Prince joined the Army after graduating from City College in 1989. As a chief fire control sergeant in the Fort Carson, Colo.-based 2nd Battalion, 17th Field Artillery Regiment, 2nd Brigade, 2nd Infantry Division, Prince arranged the transportation of weapons to troops in combat, Morrisey said.

“He is like the brains of the artillery,” Morrisey said. If military units needed firepower, “He was the one that would send it.”

Earlier Tuesday, during a service at Aberdeen Proving Ground, Staff Sgt. Keith Gavin said Prince was on a path to becoming a great military leader.

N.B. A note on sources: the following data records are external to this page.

(** X14 on the frames of a CSM and a GET, cut in the middle of the GET. *)
Lemma any_chunking_witness :
  deliver true [[x00; xe1; x00]; [x01]] init
  = (csm_seen, [DispatchIncoming get_msg], Ok tt).
Proof.
  apply (any_chunking true [[x01]] [x00; xe1; x00] init); reflexivity.
Defined.

(** X15 on a GET with a token, an option and a payload. *)
Lemma received_as_sent_witness :
  data_received [x41; x01; x2a; xb1; x61; xff; x01] csm_seen
  = (csm_seen,
     [DispatchIncoming
        {| code := 1; token := [x2a];
           opt := [{| number := 11; value := [x61] |}]; payload := [x01] |}],
     Ok tt).
Proof.
  apply (received_as_sent
           {| code := 1; token := [x2a];
              opt := [{| number := 11; value := [x61] |}]; payload := [x01] |});
    [reflexivity|reflexivity|reflexivity|reflexivity|by exists ∅
    |vm_compute; discriminate].
Defined.

(** X16 on two fresh connections. *)
Lemma initial_csm_understood_witness :
  data_received [x50; xe1; x23; x10; x00; x00; x20] init
  = ({| _spool := []; _my_max_message_size := 1024 * 1024;
        _remote_settings :=
          Some (<["block-wise-transfer" := STrue]>
                  (<["max-message-size" := SInt (1024 * 1024)]> ∅)) |},
     [], Ok tt).
Proof.
  apply (initial_csm_understood uint_bytes init init);
    [reflexivity|reflexivity|reflexivity|reflexivity|reflexivity
    |vm_compute; discriminate].
Defined.
(** The script on [configured]: it ends by [CoUninitialize]. *)
Lemma exit_runs_on_configured :
  exists clip,
    hcalls (snd (main (boot configured)))
    = (hcalls (snd (in_engine
                      (engine
                         {| desktop := "C:/Users/anna/Desktop";
                            log_file := "D/photos/log.txt";
                            has_shell := true;
                            engine := Sim.copier "D/photos" |})
                      copy_photos
                      (snd (__enter__
                              {| desktop := "C:/Users/anna/Desktop";
                                 log_file := "D/photos/log.txt";
                                 has_shell := false;
                                 engine := Sim.copier "D/photos" |}
                              (snd (__init__ None (boot configured)))))))
       ++ map HvEngine (EvOpenClipboard :: clip) ++ [HvCoUninitialize])%list.
Proof.
  edestruct (exit_runs_after_enter (boot configured)) as (clip & Hc & _).
  - vm_compute. reflexivity.
  - vm_compute. reflexivity.
  - exists clip. exact Hc.
Defined.

(** The script on [no_shell]: it ends in [__enter__]. *)
Lemma failed_dispatch_on_no_shell :
  exists b2,
    main (boot no_shell) = (Failed (Other (ComError "Invalid class string")), b2)
    /\ filter is_uninitialize (hcalls b2) = []
    /\ filter is_engine_call (hcalls b2) = [].
Proof.
  edestruct (failed_dispatch_skips_exit (boot no_shell)) as (b2 & Hm & Hc).
  - vm_compute. reflexivity.
  - vm_compute. reflexivity.
  - vm_compute. reflexivity.
  - vm_compute. reflexivity.
  - exists b2. split; [exact Hm |]. rewrite Hc.
    split; vm_compute; reflexivity.
Defined.

End ScriptOnSamples.

(* ================================================================== *)
(** * The engine when a local call fails: its run *)

Section FallibleRun.
Context {W : Type} {E : Environment W} {F : Faults W}.

(** [print] by the answer of the console. *)
Lemma print_run line (s : State W) :
  Fallible.print line s
  = match print_raises line (world s) with
    | Some e => (Raise e, s)
    | None => (Ok tt, snd (print line s))
    end.
Proof. reflexivity. Qed.

(** [log] by the answers of the console and of the file. *)
Lemma log_run msg (s : State W) :
  let line := log_line msg (world s) in
  Fallible.log msg s
  = match print_raises line (world s) with
    | Some e => (Raise e, s)
    | None =>
        match append_raises (fstr [line; newline]) (world s) with
        | Some e => (Raise e, snd (print line s))
        | None => (Ok tt, snd (log msg s))
        end
    end.
Proof.
  cbv zeta. unfold Fallible.log, Fallible.print, Fallible.append_log, bind,
    log_line.
  destruct (print_raises _ _); [reflexivity |].
  cbn [world]. destruct (append_raises _ _); reflexivity.
Qed.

“He loved training troops,” Gavin told The (Baltimore) Sun after the service. Gavin had befriended Prince while both were at Fort Hood in 1999. “He was direct and fair.”

The service at the Main Post Chapel at Aberdeen Proving Ground is believed to be the first at the proving ground for a soldier killed during the war in Iraq, The Sun reported. Base officials could not recall the previous funeral there for an active-duty soldier.

“We seldom ever have a funeral here (because) we have such a small contingent of active-duty soldiers,” said Patricia McClung, a spokeswoman at the proving ground.

Suzette Prince, 31, a nurse at Kirk U.S. Army Health Clinic at APG, said she met her husband as an Army medic. She spoke of him as a man who adored their son, Jordan.

“Number one, he loved his son,” she said after the service in Aberdeen. “He wanted everything for his son.”

She and Jordan are living with the sergeant’s parents in Forest Hill in Harford County.

Prince will be awarded the Bronze Star and Purple Heart posthumously, a cemetery spokeswoman said.